The gradient of a river is a measure of how steeply it loses height. A river with a high gradient loses height quickly and is typically fast flowing and youthful. A river with a very gentle gradient loses very little height and is typically a slow flowing mature river. In fact, a lowland stream may have a gradient which is so gentle that it is impossible to measure without specialised equipment.

In mountain areas the Gradient of the river bed is an important factor to measure. In lowland, the gradient is less significant as it is very gentle (between 1-3 degrees) along most of the rivers length. Only close to the source does it rise to between 3-10 degrees. In order to measure gradient, you need two ranging poles and a clinometer. The two ranging poles are held vertically, about 10 metres apart but further if possible). The person with the clinometer holds it level with the bottom of the red stripe and looks through the sight to the same position on the other pole. On a gun clinometer, the angle is recorded when the lever is pressed and then released, then the measurement is read.

A possible problem is that if the river bed is uneven and the distance between the ranging poles is small, it is not unusual to find that the river is going uphill! The accuracy of the clinometers is not good and differences may show up even where they don't exist.

A graph to show how the gradient of a river changes along its length is called a long profile. For lengthy sections of rivers this can be constructed using the contours on a good map; for shorter sections, especially where the gradient is noticeable, it is possible to measure the gradient directly with very simple equipment.

Firstly you need to break up the river into short lengths which you can easily measure. Then you need to stand at one end of the stretch with a pole whilst getting a helper to stand at the other end with the other pole. Make sure that both poles are vertical and the right way up. Place the clinometer against the height mark on your pole and look through the sight, adjusting the angle of the clinometer until you are looking directly at the height mark on the other pole. Taking care not to move the clinometer, look to see what angle is shown by realising the handle. It is a good idea to record the value at this point, and not to rely on memory. Your helper now moves the same distance again along the river and you take another reading. Keep repeating this until you have surveyed the whole of your study area.

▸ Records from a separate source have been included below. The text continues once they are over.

(** * cloudify_terminal.tasks: a shallow embedding of the terminal task

    The module [cloudify_terminal/tasks.py] drives an interactive session
    against a remote device: it resolves credentials, connects to the first
    reachable address, executes the lines of every call through the retry
    helper [_rerun], stores selected results in the instance's runtime
    properties and finally closes the session.

    The transport ([terminal_connection.connection]), the template engine
    (jinja2) and the Cloudify context are collaborators of the task: they
    are taken as parameters.  Every interaction with a collaborator (logger,
    clock, transport, property store) is recorded as an [Event], so that
    statements about "how many attempts", "in which order" and "nothing
    afterwards" are statements about the list of events of a run. *)

From Stdlib Require Import ZArith List Ascii String Bool Lia.
From stdpp Require Import base option list gmap strings.

Local Open Scope Z_scope.

(* ===================================================================== *)
(** * Python strings *)
(* ===================================================================== *)

Module Py.

(** [str.isspace] on a byte string (Python 2 [str]): space, \t, \n, \v, \f, \r. *)
Definition isspace (a : ascii) : bool :=
  match a with
  | "009" | "010" | "011" | "012" | "013" | " " => true
  | _ => false
  end%char.

(** Truth value of a string: [not s] holds exactly for the empty string. *)
Definition truthy (s : string) : bool :=
  match s with
  | EmptyString => false
  | String _ _ => true
  end.

Fixpoint lstrip (s : string) : string :=
  match s with
  | EmptyString => EmptyString
  | String a r => if isspace a then lstrip r else s
  end.

Fixpoint rstrip (s : string) : string :=
  match s with
  | EmptyString => EmptyString
  | String a r =>
      match rstrip r with
      | EmptyString => if isspace a then EmptyString else String a EmptyString
      | r' => String a r'
      end
  end.

(** [s.strip()] with no argument: leading and trailing whitespace removed. *)
Definition strip (s : string) : string := lstrip (rstrip s).

Definition newline : ascii := "010"%char.

(** [s.split("\n")]: always at least one piece. *)
Fixpoint split_newline (s : string) : list string :=
  match s with
  | EmptyString => [EmptyString]
  | String a r =>
      if Ascii.eqb a newline then EmptyString :: split_newline r
      else match split_newline r with
           | piece :: pieces => String a piece :: pieces
           | [] => [String a EmptyString]
           end
  end.

(** ["\n".join(pieces)] *)
Fixpoint join_newline (pieces : list string) : string :=
  match pieces with
  | [] => EmptyString
  | [p] => p
  | p :: rest => p +:+ String newline (join_newline rest)
  end.

(** Truth value of an optional string ([None] and [""] are false). *)
Definition truthy_opt (o : option string) : bool :=
  match o with
  | Some s => truthy s
  | None => false
  end.

(** Truth value of a list: [not l] holds exactly for the empty list. *)
Definition truthy_list {A} (l : list A) : bool :=
  match l with
  | [] => false
  | _ :: _ => true
  end.

End Py.

(* ===================================================================== *)
(** * Data model: what the caller passes in *)
(* ===================================================================== *)

(** An entry of [responses]: a question of the device and its answer. *)
Record Response := { question : string; answer : string }.

(** The keyword arguments of [connection.run].  A field is [None] when the
    keyword is not passed ([run] then uses its own default); [prompt_check]
    is also [None] when the value passed is Python's [None]. *)
Record RunKwargs := {
  command : string;
  prompt_check : option (list string);
  error_examples : option (list string);
  warning_examples : option (list string);
  critical_examples : option (list string);
  kw_responses : option (list Response)
}.

(** The messages of the exceptions the task raises itself, and the free
    text of the ones a collaborator raises. *)
Inductive Message :=
| CheckCredentials (* "please check your credentials, ip or user not set" *)
| TryOneMoreTime   (* "Let's try one more time?" *)
| FailedToRerun (args : list string) (kwargs : RunKwargs)
                   (* "Failed to rerun: {}:{}".format(repr(args), repr(kwargs)) *)
| Text (s : string).

(** Exceptions, by class.  [RecoverableWarning] is the transport's own
    class; the next three are [cloudify.exceptions]. *)
Inductive Exn :=
| RecoverableWarning (m : Message)
| NonRecoverableError (m : Message)
| RecoverableError (m : Message)
| OperationRetry (m : Message)
| OtherException (cls : string) (m : Message).

(** [except terminal_connection.RecoverableWarning] catches exactly these. *)
Definition is_warning (e : Exn) : bool :=
  match e with
  | RecoverableWarning _ => true
  | _ => false
  end.

(** How the workflow engine treats the exceptions of [cloudify.exceptions]:
    a [NonRecoverableError] fails the operation for good, a
    [RecoverableError] or an [OperationRetry] makes the engine run the
    operation again. *)
Definition is_fatal (e : Exn) : bool :=
  match e with
  | NonRecoverableError _ => true
  | _ => false
  end.

Definition is_retryable (e : Exn) : bool :=
  match e with
  | RecoverableError _ | OperationRetry _ => true
  | _ => false
  end.

(** The value under ['ip']: one address or a list of addresses. *)
Inductive IpSpec :=
| IpStr (ip : string)
| IpList (ips : list string).

(** The ['terminal_auth'] mapping; [None] is a key that is not there. *)
Record TerminalAuth := {
  auth_ip : option IpSpec;
  auth_user : option string;
  auth_password : option string;
  auth_key_content : option string;
  auth_port : option Z;
  auth_promt_check : option (list string);
  auth_errors : option (list string);
  auth_warnings : option (list string);
  auth_criticals : option (list string);
  auth_exit_command : option string;
  auth_store_logs : option bool
}.
(** * EasyTL dispatch core: a shallow embedding and its properties

    The development follows [src/easytl/easytl.py] (the [EasyTL] entry
    points), [src/easytl/gemini_service.py] (the [GeminiService] class) and
    [src/easytl/googletl_service.py] (the [GoogleTLService] class).
    Python functions become functions in a state-and-exception monad over a
    [world] that holds the class attributes of the services and the log of
    the requests sent to the translation backends.  The SDK clients are
    external collaborators: they are represented by one oracle, [backend],
    which answers a request given the requests sent before it. *)

From Stdlib Require Import String List ZArith QArith Bool Lia Arith Permutation.
Import ListNotations.
Close Scope Q_scope.
Open Scope string_scope.
Open Scope list_scope.

Set Implicit Arguments.

(** ** Python values *)

(** The response objects handed back by the SDK clients.  The dispatch code
    inspects them only structurally: [isinstance(_, list)], [hasattr],
    attribute access and subscripting. *)
#[warnings="-register-all"]
Inductive pyval : Type :=
| PyNone
| PyStr (s : string)
| PyList (items : list pyval)
| PyDict (entries : list (string * pyval))
| PyObj (cls : string) (attrs : list (string * pyval)).

(** Exceptions.  [assert cond, payload] raises [AssertionError] with the
    payload as its argument; the payload is not itself raised. *)
#[warnings="-register-all"]
Inductive exn : Type :=
| AssertionError (payload : option exn)
| InvalidResponseFormatException (msg : string)
| InvalidTextInputException (msg : string)
| InvalidAPITypeException (msg : string)
| EasyTLException (msg : string)
| TypeError (msg : string)
| AttributeError (msg : string)
| KeyError (key : string)
| IndexError (msg : string)
| ValueError (msg : string)
| UnboundLocalError (msg : string)
| SdkError (cls : string) (msg : string).

Inductive res (A : Type) : Type :=
| Ok (a : A)
| Raise (e : exn).
Arguments Ok {A} a.
Arguments Raise {A} e.

Fixpoint assoc {A : Type} (k : string) (l : list (string * A)) : option A :=
  match l with
  | [] => None
  | (k', v) :: l' => if String.eqb k k' then Some v else assoc k l'
  end.

(** [isinstance(v, list)] *)
Definition isinstance_list (v : pyval) : bool :=
  match v with PyList _ => true | _ => false end.

(** [isinstance(v, cls)] for the SDK response classes. *)
Definition isinstance (v : pyval) (c : string) : bool :=
  match v with PyObj cls _ => String.eqb cls c | _ => false end.

(** [hasattr(v, name)], for the data attributes the dispatch code asks for
    ([text], [choices], [content]); only SDK objects carry them. *)
Definition hasattr (v : pyval) (name : string) : bool :=
  match v with
  | PyObj _ attrs => match assoc name attrs with Some _ => true | None => false end
  | _ => false
  end.

(** [v.name] *)
Definition getattr (v : pyval) (name : string) : res pyval :=
  match v with
  | PyObj _ attrs =>
      match assoc name attrs with
      | Some x => Ok x
      | None => Raise (AttributeError name)
      end
  | _ => Raise (AttributeError name)
  end.

(** [v[key]] with a string key *)
Definition getitem (v : pyval) (key : string) : res pyval :=
  match v with
  | PyDict entries =>
      match assoc key entries with
      | Some x => Ok x
      | None => Raise (KeyError key)
      end
  | PyList _ => Raise (TypeError "list indices must be integers or slices, not str")
  | PyStr _ => Raise (TypeError "string indices must be integers, not 'str'")
  | PyNone => Raise (TypeError "'NoneType' object is not subscriptable")
  | PyObj _ _ => Raise (TypeError "object is not subscriptable")
  end.

(** [v[0]] *)
Definition getitem0 (v : pyval) : res pyval :=
  match v with
  | PyList (x :: _) => Ok x
  | PyList [] => Raise (IndexError "list index out of range")
  | PyStr (String c _) => Ok (PyStr (String c EmptyString))
  | PyStr EmptyString => Raise (IndexError "string index out of range")
  | PyDict _ => Raise (KeyError "0")
  | PyNone => Raise (TypeError "'NoneType' object is not subscriptable")
  | PyObj _ _ => Raise (TypeError "object is not subscriptable")
  end.

Definition is_none (v : pyval) : bool :=
  match v with PyNone => true | _ => false end.

(** The [text] argument of the entry points: a [str], a non-string iterable
    of strings, a single [ModelTranslationMessage], or anything else. *)
Inductive text_arg : Type :=
| TStr (s : string)
| TIter (units : list string)
| TMsg (content : string)
| TOther.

Short sections of a couple of meters will give a very accurate profile, but you will need to take many readings to cover a long stretch of river. Long sections of 10meters or more can generate difficulties around meanders.

Anything from 5m to 15m is a good size stretch of river to survey per measurement. You can choose different distances every time you take a measurement, but this can make record keeping very difficult and confusing. Unless you have to alter your measuring length, you should keep it the same all the time. image06.jpg

This is a diagram of how to measure the gradient.image06.jpgimage06.jpgimage06.jpg

Velocity

As we move from the source to the mouth of the river, the velocity of the river will increase. I think this because the gradient will increase as you move from the source to the mouth of the river because of the location of the source and mouth of the river. The source of the river is located in the hill tops, in high, mountainous areas, the centre or middle part of the river, will obviously be located further down the mountain, as the water works its way down hill by the force of gravity, the erotional process that will occur for this to take place are corrosion, because acid or chemicals in the water could erode softer soil and even help to erode small rocks that may be in the path of the starting river.

Water in streams can flow in one of two ways, Laminar flow in which the water particles flow in straight line paths that are parallel to the channel. The water particles move steadily downstream without mixing. Turbulent flow in which the water particles move in a confused and irregular fashion that is characterized by swirling whirl-pool like eddies.

Laminar flow is only possible when the water is moving very slowly through a smooth channel.  If the velocity increases or the bed becomes rough, the water flow changes to turbulent.  The multidirectional movement of water in turbulent is very effective both in keeping sediment suspended in the water and eroding the stream's channel.image07.jpg

Water velocity is the most important parameter in controlling the extent of erosion due to a stream.  When a stream is straight, the fastest flow occurs at the centre of the channel, as there is less friction there.  Minimum velocities occur at the banks and bed where friction is greatest.  Thus, a river with a semi-circular cross section will give rise to the fastest flow, as this cross section provides for the least surface in contact with the banks.  When a river is curved, however, the fastest velocities occur towards the outside of each bend, eroding the bank more effectively.  In addition, fastest flow occurs in rivers with smooth beds, as the zone of turbulence (and, hence, friction) is smaller.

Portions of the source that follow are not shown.